* **DIRECTIONS**
Once you find the line with "by (apply existsb_email; eauto)." in the data that follows, repeat it and every line after it exactly, through the line with "rewrite Hd in".

** Opening EXERCISE DATA block **

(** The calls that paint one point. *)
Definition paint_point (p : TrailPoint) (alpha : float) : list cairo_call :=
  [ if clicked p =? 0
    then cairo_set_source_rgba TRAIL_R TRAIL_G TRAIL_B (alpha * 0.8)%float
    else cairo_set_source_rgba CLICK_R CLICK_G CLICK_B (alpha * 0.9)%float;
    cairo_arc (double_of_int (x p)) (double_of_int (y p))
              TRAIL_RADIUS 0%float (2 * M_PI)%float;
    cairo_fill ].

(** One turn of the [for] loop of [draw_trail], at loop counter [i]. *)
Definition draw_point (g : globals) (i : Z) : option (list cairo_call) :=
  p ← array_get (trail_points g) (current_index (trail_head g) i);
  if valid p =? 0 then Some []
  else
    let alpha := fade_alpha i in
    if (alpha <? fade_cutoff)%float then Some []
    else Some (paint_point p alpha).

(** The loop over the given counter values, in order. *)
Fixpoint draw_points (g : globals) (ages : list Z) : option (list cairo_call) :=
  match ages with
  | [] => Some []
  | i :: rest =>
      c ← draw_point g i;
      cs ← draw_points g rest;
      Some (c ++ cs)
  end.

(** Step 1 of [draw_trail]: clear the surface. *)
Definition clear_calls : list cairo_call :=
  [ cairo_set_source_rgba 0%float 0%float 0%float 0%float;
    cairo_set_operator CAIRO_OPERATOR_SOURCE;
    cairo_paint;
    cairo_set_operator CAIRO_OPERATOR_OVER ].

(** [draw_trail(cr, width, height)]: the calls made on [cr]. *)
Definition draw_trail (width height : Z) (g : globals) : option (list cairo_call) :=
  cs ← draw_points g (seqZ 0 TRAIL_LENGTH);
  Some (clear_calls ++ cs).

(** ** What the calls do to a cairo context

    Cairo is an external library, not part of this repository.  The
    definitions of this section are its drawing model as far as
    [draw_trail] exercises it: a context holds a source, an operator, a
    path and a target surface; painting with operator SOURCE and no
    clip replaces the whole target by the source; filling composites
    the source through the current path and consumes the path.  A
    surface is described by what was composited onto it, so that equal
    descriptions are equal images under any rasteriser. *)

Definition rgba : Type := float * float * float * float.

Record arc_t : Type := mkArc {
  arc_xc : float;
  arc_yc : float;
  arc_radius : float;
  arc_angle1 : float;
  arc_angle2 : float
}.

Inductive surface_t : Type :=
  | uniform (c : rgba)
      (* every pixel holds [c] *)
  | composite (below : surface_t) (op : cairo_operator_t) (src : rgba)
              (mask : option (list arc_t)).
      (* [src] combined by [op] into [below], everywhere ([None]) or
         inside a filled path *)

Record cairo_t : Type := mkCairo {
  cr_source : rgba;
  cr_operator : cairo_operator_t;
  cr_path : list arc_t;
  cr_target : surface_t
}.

** Closing EXERCISE DATA block **
** Opening EXERCISE DATA block **

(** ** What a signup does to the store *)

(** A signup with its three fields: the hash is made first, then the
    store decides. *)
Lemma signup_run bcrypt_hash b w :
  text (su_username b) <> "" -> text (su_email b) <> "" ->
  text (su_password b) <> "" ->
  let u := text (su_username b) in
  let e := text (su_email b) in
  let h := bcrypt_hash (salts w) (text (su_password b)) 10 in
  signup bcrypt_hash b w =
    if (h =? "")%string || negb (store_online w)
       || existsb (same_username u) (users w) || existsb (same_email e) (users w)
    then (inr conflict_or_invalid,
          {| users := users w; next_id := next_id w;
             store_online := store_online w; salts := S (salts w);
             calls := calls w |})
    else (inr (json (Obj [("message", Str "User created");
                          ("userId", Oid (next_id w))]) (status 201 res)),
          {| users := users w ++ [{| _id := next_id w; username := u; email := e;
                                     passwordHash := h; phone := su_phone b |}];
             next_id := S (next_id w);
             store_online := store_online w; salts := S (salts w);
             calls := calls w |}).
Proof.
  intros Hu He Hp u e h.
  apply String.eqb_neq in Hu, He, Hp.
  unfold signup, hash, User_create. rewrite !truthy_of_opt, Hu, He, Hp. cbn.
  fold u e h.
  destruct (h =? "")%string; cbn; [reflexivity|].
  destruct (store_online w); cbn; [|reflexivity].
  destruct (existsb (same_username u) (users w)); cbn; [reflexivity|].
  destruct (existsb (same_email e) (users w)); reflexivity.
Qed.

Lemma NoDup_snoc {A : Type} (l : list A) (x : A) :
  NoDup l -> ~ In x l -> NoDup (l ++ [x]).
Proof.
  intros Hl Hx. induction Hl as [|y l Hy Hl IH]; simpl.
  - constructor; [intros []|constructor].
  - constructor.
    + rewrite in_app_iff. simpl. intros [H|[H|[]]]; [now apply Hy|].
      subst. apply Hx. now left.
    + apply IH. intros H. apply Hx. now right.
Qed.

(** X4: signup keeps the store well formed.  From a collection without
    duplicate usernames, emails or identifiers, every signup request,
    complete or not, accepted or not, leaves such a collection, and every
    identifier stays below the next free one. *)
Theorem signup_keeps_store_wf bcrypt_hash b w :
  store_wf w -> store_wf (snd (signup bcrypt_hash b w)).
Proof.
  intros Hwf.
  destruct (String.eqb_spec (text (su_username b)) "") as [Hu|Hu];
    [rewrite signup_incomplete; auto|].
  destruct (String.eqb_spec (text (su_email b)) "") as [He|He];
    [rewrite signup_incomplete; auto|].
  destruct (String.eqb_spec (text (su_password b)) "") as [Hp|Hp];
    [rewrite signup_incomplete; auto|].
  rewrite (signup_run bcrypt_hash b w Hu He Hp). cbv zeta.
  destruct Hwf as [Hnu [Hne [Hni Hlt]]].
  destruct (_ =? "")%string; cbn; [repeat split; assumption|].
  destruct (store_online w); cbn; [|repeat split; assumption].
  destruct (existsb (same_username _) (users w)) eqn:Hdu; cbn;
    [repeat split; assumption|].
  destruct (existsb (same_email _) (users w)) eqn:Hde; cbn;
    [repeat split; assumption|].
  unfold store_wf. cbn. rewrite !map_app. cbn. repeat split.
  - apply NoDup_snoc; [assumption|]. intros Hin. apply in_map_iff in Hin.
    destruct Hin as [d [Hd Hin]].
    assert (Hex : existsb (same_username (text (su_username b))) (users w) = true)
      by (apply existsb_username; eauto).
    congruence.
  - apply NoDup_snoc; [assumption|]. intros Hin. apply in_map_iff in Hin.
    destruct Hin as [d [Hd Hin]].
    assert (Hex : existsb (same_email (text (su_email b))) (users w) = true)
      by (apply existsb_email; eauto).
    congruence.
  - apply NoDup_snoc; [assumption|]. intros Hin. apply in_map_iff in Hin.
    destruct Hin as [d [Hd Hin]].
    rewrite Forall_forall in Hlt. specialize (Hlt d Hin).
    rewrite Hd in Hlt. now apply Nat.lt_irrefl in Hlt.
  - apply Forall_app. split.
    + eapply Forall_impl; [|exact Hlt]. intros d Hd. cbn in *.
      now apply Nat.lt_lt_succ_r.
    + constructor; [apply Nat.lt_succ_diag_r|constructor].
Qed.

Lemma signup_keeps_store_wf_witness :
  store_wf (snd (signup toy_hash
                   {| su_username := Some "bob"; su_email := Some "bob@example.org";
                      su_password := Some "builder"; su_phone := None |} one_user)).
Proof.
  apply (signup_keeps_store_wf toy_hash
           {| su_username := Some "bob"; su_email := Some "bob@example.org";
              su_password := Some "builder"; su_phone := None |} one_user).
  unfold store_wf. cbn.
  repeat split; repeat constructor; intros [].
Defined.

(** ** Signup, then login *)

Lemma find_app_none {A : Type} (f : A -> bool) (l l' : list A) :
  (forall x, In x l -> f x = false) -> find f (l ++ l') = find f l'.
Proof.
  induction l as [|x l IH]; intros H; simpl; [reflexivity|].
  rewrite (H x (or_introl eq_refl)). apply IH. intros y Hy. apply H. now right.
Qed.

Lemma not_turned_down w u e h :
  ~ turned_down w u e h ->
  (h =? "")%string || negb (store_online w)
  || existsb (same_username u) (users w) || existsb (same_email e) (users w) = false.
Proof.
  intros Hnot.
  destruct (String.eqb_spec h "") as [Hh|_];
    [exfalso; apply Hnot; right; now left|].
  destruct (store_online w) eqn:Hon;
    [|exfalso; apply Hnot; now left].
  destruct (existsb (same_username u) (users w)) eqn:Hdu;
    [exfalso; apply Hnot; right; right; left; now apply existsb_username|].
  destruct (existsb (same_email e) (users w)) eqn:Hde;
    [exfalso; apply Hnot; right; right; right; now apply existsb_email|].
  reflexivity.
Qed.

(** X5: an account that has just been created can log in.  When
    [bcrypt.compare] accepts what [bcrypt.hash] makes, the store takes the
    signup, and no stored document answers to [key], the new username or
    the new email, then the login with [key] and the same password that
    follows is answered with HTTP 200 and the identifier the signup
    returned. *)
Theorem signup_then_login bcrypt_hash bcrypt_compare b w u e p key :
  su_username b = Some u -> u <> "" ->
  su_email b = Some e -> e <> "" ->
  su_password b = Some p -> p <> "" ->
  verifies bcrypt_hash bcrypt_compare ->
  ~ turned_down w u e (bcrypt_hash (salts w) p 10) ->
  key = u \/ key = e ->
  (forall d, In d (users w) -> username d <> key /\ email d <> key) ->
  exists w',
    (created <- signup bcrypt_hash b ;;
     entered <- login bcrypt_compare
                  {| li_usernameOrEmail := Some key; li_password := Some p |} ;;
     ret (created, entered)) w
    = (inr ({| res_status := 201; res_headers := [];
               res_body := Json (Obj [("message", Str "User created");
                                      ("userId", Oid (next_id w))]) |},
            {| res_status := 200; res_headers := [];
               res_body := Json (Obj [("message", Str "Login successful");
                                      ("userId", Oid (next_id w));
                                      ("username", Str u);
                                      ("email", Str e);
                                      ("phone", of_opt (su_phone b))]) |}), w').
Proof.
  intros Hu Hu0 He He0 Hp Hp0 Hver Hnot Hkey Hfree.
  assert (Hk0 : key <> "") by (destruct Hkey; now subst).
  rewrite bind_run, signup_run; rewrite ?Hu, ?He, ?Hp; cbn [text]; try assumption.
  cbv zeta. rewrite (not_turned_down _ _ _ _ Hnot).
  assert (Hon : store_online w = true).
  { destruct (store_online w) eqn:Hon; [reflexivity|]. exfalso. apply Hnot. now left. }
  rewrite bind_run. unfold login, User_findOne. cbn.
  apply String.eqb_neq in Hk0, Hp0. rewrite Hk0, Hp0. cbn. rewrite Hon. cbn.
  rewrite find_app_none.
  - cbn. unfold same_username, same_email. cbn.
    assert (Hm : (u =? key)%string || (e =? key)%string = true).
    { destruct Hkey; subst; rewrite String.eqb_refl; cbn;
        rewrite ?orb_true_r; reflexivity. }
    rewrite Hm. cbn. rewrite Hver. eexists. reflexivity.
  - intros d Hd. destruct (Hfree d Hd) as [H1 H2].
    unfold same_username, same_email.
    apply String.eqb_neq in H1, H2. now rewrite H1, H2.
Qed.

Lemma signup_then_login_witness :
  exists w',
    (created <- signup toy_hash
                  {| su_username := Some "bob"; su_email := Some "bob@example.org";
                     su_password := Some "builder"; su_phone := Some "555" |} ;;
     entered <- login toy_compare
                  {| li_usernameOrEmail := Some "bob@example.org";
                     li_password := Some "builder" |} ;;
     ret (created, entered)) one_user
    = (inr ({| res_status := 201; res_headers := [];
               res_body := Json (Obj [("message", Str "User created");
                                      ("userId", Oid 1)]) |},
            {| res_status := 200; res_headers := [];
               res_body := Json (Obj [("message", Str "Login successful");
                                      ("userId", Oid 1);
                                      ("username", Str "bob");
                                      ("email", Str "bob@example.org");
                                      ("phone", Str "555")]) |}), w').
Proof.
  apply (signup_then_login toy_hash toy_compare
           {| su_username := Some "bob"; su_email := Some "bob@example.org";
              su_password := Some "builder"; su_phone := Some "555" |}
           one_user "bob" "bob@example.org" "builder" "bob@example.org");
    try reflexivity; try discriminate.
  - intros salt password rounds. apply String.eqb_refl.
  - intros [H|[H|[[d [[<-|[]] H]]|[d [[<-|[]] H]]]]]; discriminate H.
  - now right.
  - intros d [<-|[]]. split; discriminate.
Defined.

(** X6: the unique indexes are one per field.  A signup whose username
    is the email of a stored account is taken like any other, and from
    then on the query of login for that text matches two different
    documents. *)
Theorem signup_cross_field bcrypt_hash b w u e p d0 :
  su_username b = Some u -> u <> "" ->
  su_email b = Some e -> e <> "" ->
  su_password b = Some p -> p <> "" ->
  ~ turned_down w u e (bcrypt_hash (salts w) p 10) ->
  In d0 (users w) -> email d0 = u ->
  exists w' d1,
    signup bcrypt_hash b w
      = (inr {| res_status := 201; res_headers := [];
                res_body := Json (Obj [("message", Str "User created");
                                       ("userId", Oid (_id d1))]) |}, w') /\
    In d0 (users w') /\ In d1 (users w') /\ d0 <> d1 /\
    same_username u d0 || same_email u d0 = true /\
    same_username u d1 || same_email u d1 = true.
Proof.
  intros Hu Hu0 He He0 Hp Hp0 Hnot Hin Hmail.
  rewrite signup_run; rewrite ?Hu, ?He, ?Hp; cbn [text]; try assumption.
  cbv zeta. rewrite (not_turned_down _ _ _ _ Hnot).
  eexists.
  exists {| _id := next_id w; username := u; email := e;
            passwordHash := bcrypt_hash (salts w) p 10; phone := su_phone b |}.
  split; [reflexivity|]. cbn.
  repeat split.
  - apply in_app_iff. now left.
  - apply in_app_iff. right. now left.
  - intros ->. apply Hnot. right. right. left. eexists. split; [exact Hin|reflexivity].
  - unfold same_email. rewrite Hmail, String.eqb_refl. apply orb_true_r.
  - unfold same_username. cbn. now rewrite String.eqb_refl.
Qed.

** Closing EXERCISE DATA block **

* **RESULT FOR THIS EXERCISE**
      by (apply existsb_email; eauto).
    congruence.
  - apply NoDup_snoc; [assumption|]. intros Hin. apply in_map_iff in Hin.
    destruct Hin as [d [Hd Hin]].
    rewrite Forall_forall in Hlt. specialize (Hlt d Hin).
    rewrite Hd in Hlt. now apply Nat.lt_irrefl in Hlt.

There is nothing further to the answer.